Tuesday, 11 October 2011

Days from Hell are spent with Alvin the Chipmonk


The last few days have been a bit of a challenge… the type of challenge only a parent can fully appreciate.

At the end of last week, I agreed to look after a friend’s dog.  I knew the kids would be thrilled, as they adore him.  What I hadn’t anticipated, was the chaos that was to follow…

After school I raced the kids back home, so that they could have a good run around the park with the dogs.  And that’s when it happened.  The dog jumped up at the eldest and caught him in the eye. 

Like most mothers, I am very tuned-in to my children, and as my eldest is prone to hysteria, his reaction did not surprise me. Sobbing and yelling, I dragged him into the house to have a look at his eye.  It was clearly very sore, but other than being a bit pink, I couldn’t see anything. 

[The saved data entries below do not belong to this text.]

(* ===== verification/MintConnectivityTheorems.v ===== *)
(** * Theorems on connectivity arrays

    Both kinds of connectivity arrays hold a list of cells, and their operations are those
    of lists of cells. *)

From S2P Require Import Prelude OffsetLists Outcome Array ArrayOperations MintCells MintFaces MintConnectivity.

Module MintConnectivityTheorems.
Import OffsetLists Outcome Array ArrayOperations MintCells MintFaces MintConnectivity.
#[local] Open Scope list_scope.

(** A cell: its type and its nodes. *)
Notation Cell := (CellType * list Z)%type.

(** ** Buffers *)

Lemma read_buf_app {A} (l r : list A) : read_buf (Z.of_nat (length l)) (l ++ r) = Some l.
Proof.
  unfold read_buf. rewrite (proj2 (Z.leb_le _ _)), (proj2 (Z.leb_le _ _)) by (rewrite ?length_app; lia). cbn. unfold takeZ. by rewrite Nat2Z.id, take_app_length.
Qed.

Lemma read_buf_app_n {A} n (l r : list A) : n = Z.of_nat (length l) -> read_buf n (l ++ r) = Some l.
Proof. intros ->. apply read_buf_app. Qed.

Lemma insert_at_app {A} n (l r new : list A) : n = Z.of_nat (length l) -> insert_at n new (l ++ r) = Some (l ++ new ++ r).
Proof.
  intros ->. unfold insert_at. rewrite (proj2 (Z.leb_le _ _)), (proj2 (Z.leb_le _ _)) by (rewrite ?length_app; lia). cbn.
  unfold takeZ, dropZ. by rewrite Nat2Z.id, take_app_length, drop_app_length.
Qed.

Lemma set_at_app {A} n (l old r new : list A) : n = Z.of_nat (length l) -> length new = length old -> set_at n new (l ++ old ++ r) = Some (l ++ new ++ r).
Proof.
  intros -> Hl. unfold set_at. rewrite (proj2 (Z.leb_le _ _)), (proj2 (Z.leb_le _ _)) by (rewrite ?length_app; lia). cbn.
  unfold takeZ, dropZ. rewrite Nat2Z.id, take_app_length. replace (Z.to_nat _) with (length (l ++ old)) by (rewrite length_app; lia). by rewrite (app_assoc l old r), drop_app_length.
Qed.

Section sizes.
Context {IB : IndexBits}.

Lemma arr_insert_app {A} n (l r new : list A) : n = Z.of_nat (length l) ->
  Z.of_nat (length l) + Z.of_nat (length r) + Z.of_nat (length new) <= index_max -> arr_insert n new (l ++ r) = Done (l ++ new ++ r).
Proof. intros Hn Hs. unfold arr_insert. rewrite ix_add_small, bind_Done, insert_at_app by (done || rewrite length_app; lia). done. Qed.

Lemma arr_append_app {A} (l new : list A) : Z.of_nat (length l) + Z.of_nat (length new) <= index_max -> arr_append new l = Done (l ++ new).
Proof.
  intros Hs. unfold arr_append. rewrite <- (app_nil_r l) at 2. rewrite arr_insert_app by (done || cbn [length]; lia). by rewrite app_nil_r.
Qed.

Lemma map_all_ok f l : Forall (fun v => 0 <= f v <= index_max) l -> map_all f l = Done (f <$> l).
Proof.
  intros Hl. unfold map_all. assert (forallb (fun v => fits (f v)) l = true) as ->; [|done].
  apply forallb_forall. intros v Hv%list_elem_of_In. rewrite Forall_forall in Hl. by apply fits_small, Hl.
Qed.

(** The difference of two values that are not negative. *)
Lemma fits_diff a b : 0 <= a <= index_max -> 0 <= b <= index_max -> fits (a - b) = true.
Proof. intros Ha Hb. unfold fits. apply andb_true_intro. split; apply Z.leb_le; lia. Qed.

(** The cells can be stored: their number and the number of their nodes are values of the
    [IndexType], also when capacities are doubled. *)
Definition cells_fit (cells : list Cell) : Prop :=
  2 * (total cells.*2 + 1) <= index_max /\ 2 * (Z.of_nat (length cells) + 2) <= index_max.

End sizes.

Lemma zlookup_app_l {A} (l r : list A) i : i < Z.of_nat (length l) -> (l ++ r).[i] = l.[i].
Proof. intros Hi. unfold zlookup. case_decide; [|done]. apply lookup_app_l. lia. Qed.

(** Buffers that describe the cells [new], with offsets that begin at [o_0], and may
    go on after that. *)
Definition encodes {IB : IndexBits} (new : list Cell) (values offsets : list Z) (types : list CellType) : Prop :=
  exists o_0 ev eo et, 0 <= o_0 /\ total new.*2 + o_0 <= index_max /\ values = mjoin new.*2 ++ ev /\ offsets = ((fun o => o + o_0) <$> offsets_all new.*2) ++ eo /\ types = new.*1 ++ et.

Lemma encodes_read {IB : IndexBits} new values offsets types : encodes new values offsets types -> exists o_0, 0 <= o_0 /\ total new.*2 + o_0 <= index_max /\
  offsets.[Z.of_nat (length new)] = Some (total new.*2 + o_0) /\ offsets.[0] = Some o_0 /\
  read_buf (Z.of_nat (length new)) (dropZ 1 offsets) = Some ((fun o => o + o_0) <$> ends new.*2) /\
  read_buf (total new.*2) values = Some (mjoin new.*2) /\ read_buf (Z.of_nat (length new)) types = Some new.*1.
Proof.
  intros (o_0 & ev & eo & et & H0 & Hmax & -> & -> & ->). exists o_0. split; [done|]. split; [done|]. split_and!.
  - rewrite zlookup_app_l, zlookup_fmap by (rewrite length_fmap, length_offsets_all, length_fmap; lia).
    pose proof (offsets_all_last new.*2) as H. rewrite length_fmap in H. by rewrite H.
  - by rewrite offsets_all_ends.
  - rewrite offsets_all_ends. cbn. apply read_buf_app_n. by rewrite length_fmap, length_ends, length_fmap.
  - by apply read_buf_app_n.
  - apply read_buf_app_n. by rewrite length_fmap.
Qed.

(** ** Cells of several types *)

Module T.
Import Typed.

Section T.
Context {IB : IndexBits}.

Definition represents (c : ConnectivityArray) (cells : list Cell) : Prop :=
  m_values c = mjoin cells.*2 /\ m_types c = cells.*1 /\ m_offsets c = offsets_all cells.*2.

(** The operations, with the buffers they are given. *)
Inductive op :=
  | Append (values : list Z) (n_values : Z) (type : CellType)
  | AppendM (values : list Z) (n_IDs : Z) (offsets : list Z) (types : list CellType)
  | SetM (values : list Z) (start_ID n_IDs : Z)
  | InsertM (values : list Z) (start_ID n_IDs : Z) (offsets : list Z) (types : list CellType)
  | Insert (values : list Z) (start_ID n_values : Z) (type : CellType).

Definition run (o : op) (c : ConnectivityArray) : outcome ConnectivityArray :=
  match o with
  | Append values n_values type => append c values n_values type
  | AppendM values n_IDs offsets types => appendM c values n_IDs offsets types
  | SetM values start_ID n_IDs => setM c values start_ID n_IDs
  | InsertM values start_ID n_IDs offsets types => insertM c values start_ID n_IDs offsets types
  | Insert values start_ID n_values type => insert_ c values start_ID n_values type
  end.

(** What they do to the list of cells. *)
Inductive spec : op -> list Cell -> list Cell -> Prop :=
  | spec_append cells nodes more type : type <> UNDEFINED_CELL ->
      spec (Append (nodes ++ more) (Z.of_nat (length nodes)) type) cells (cells ++ [(type, nodes)])
  | spec_appendM cells new values offsets types : encodes new values offsets types ->
      spec (AppendM values (Z.of_nat (length new)) offsets types) cells (cells ++ new)
  | spec_setM pre mid post nodes more : length <$> nodes = length <$> mid.*2 ->
      spec (SetM (mjoin nodes ++ more) (Z.of_nat (length pre)) (Z.of_nat (length mid))) (pre ++ mid ++ post) (pre ++ zip mid.*1 nodes ++ post)
  | spec_insertM pre post new values offsets types : encodes new values offsets types ->
      spec (InsertM values (Z.of_nat (length pre)) (Z.of_nat (length new)) offsets types) (pre ++ post) (pre ++ new ++ post)
  | spec_insert pre post nodes more type :
      spec (Insert (nodes ++ more) (Z.of_nat (length pre)) (Z.of_nat (length nodes)) type) (pre ++ post) (pre ++ [(type, nodes)] ++ post).

Lemma make_represents : represents make [].
Proof. done. Qed.

Lemma represents_sizes c cells : represents c cells ->
  Z.of_nat (length (m_values c)) = total cells.*2 /\ Z.of_nat (length (m_types c)) = Z.of_nat (length cells) /\
  Z.of_nat (length (m_offsets c)) = Z.of_nat (length cells) + 1.
Proof. intros (-> & -> & ->). rewrite length_offsets_all, !length_fmap. unfold total. lia. Qed.

Lemma cells_fit_app l1 l2 : cells_fit (l1 ++ l2) ->
  2 * (total l1.*2 + total l2.*2 + 1) <= index_max /\ 2 * (Z.of_nat (length l1) + Z.of_nat (length l2) + 2) <= index_max.
Proof. unfold cells_fit. rewrite fmap_app, join_total_app, length_app. lia. Qed.

(** Offsets that are moved by a correction stay in the range. *)
Lemma add_ends_ok (ls : list (list Z)) (a k : Z) : 0 <= a + k -> a + total ls + k <= index_max ->
  add_all k ((fun o => o + a) <$> ends ls) = Done ((fun o => o + (a + k)) <$> ends ls).
Proof.
  intros Ha Hb. unfold add_all. rewrite map_all_ok.
  - rewrite <- list_fmap_compose. f_equal. apply list_fmap_ext. intros _ o _. unfold compose. lia.
  - apply Forall_fmap. eapply Forall_impl; [apply ends_from_bounds|]. cbn. lia.
Qed.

He sobbed his way through supper and as my nervous system was feeling close to breaking point, I sent him to bed. 

That night, I had a ‘not so little’ visitor.  He crawled into bed, intermittently crying because his eye hurt, and wriggling like a sack of eels.  Having been tired to begin with, and despite my sympathy for him, I could feel myself really losing patience.

The following morning, I gave him the classic ‘play date’ ultimatum.  The one where you explain that they can’t have their play date if they don’t go to school…!

It works every time.  He went to school.  But I started to worry that the eye might need checking.  Alas, our optician was not around that day, and the lovely receptionist persuaded me that I should take him to the eye hospital to get it checked.

Having off-loaded the little one, I collected the big one and drove to the other side of the City to the eye hospital.  For reasons I can’t quite fathom, the paediatric A&E department didn’t have a doctor.  Luckily, after two hours hanging around, a doctor from another department saw him.  When I discovered that he had a bad scratch across his cornea, I was rather relieved that the ‘gung ho’ mother in me had been exorcised by the optician’s receptionist. 

Antibiotics and an eye patch later, we set off to collect the little one and managed, by some miracle, to make it to the play date. 

However, halfway there, I had a phone call from the hospital asking me to return on Monday morning for a review.  They had checked the big one’s Tetanus status, but were still concerned about infection.

Having spent four hours on a Friday afternoon on the first visit, I was not looking forward to a repeat performance.

Little did I know what I had in store…

Having dropped the little one at the school bus, I drove off across town to the eye hospital.  

All the way there, my eldest jibber jabbered next to me.  He’s one of those inquisitive kids for whom “sorry, I don’t know” is not an acceptable answer.  He will repeat a question in about three or four different ways to try and get the response he wants.  As much as I love him, I do find this irritating at 7.30 in the morning.

With the thought of an endless wait in A&E and heavy traffic to contend with, I could feel my stress levels slowly rising.

In total, the wait in A&E was three hours, despite having arrived half an hour before it opened. 

As my tolerance levels drained away, I was subjected to: the child from hell bashing every noisy toy he could find, whilst his parents looked on lovingly;  a father, with a voice like a fog horn, who felt the need to shout into his mobile phone; and having to watch the only doctor at the unit having a good chat with a colleague, whilst we all sat waiting. 

And then, the final straw.  Noisy Irritating Child decided he wanted a video.  The Incredibles was in the machine.  Great film and lovely distraction, I thought.  But Noisy Irritating Child wasn’t happy with it.  Oh, no!  Noisy Irritating Bloody Child only wanted Alvin and The Chipmonks

As the hideous child screamed and shrieked with excitement, my son took one look at me and grinned from ear to ear. 

“Why are you smiling, I thought you hated Alvin and the Chipmonks?” I enquired.

“I do.  But I know how much more you hate it!” came his evil retort!

For the first time that morning, as I threatened to rip my ears off and gouge my eyes out, to spare myself the torture that is Alvin, both my son and I really laughed. 

Two minutes later, the doctor finally saw us.  My son was banned for a week from all contact sports and swimming and told to go for a check-up with the optician in a week’s time.

By the time we got back to school, it was past lunch time, and the head teacher said he should just go home, as there was a sports lesson for most of the afternoon. 

My son, who was of course feeling back to himself again, was ecstatic!  I was drained and knackered – but nonetheless relieved that I had taken the trouble to get his eye checked.  It had been tiring and stressful and I managed to achieve absolutely nothing else on those days…

But heck, when my son dragged me onto his bed for a goodnight kiss and cuddle; said ‘thank you Mum’ for taking him to the hospital, letting him eat junk food and getting him a whole day off school; and told me he loves me; that was the moment that made the stress just disappear.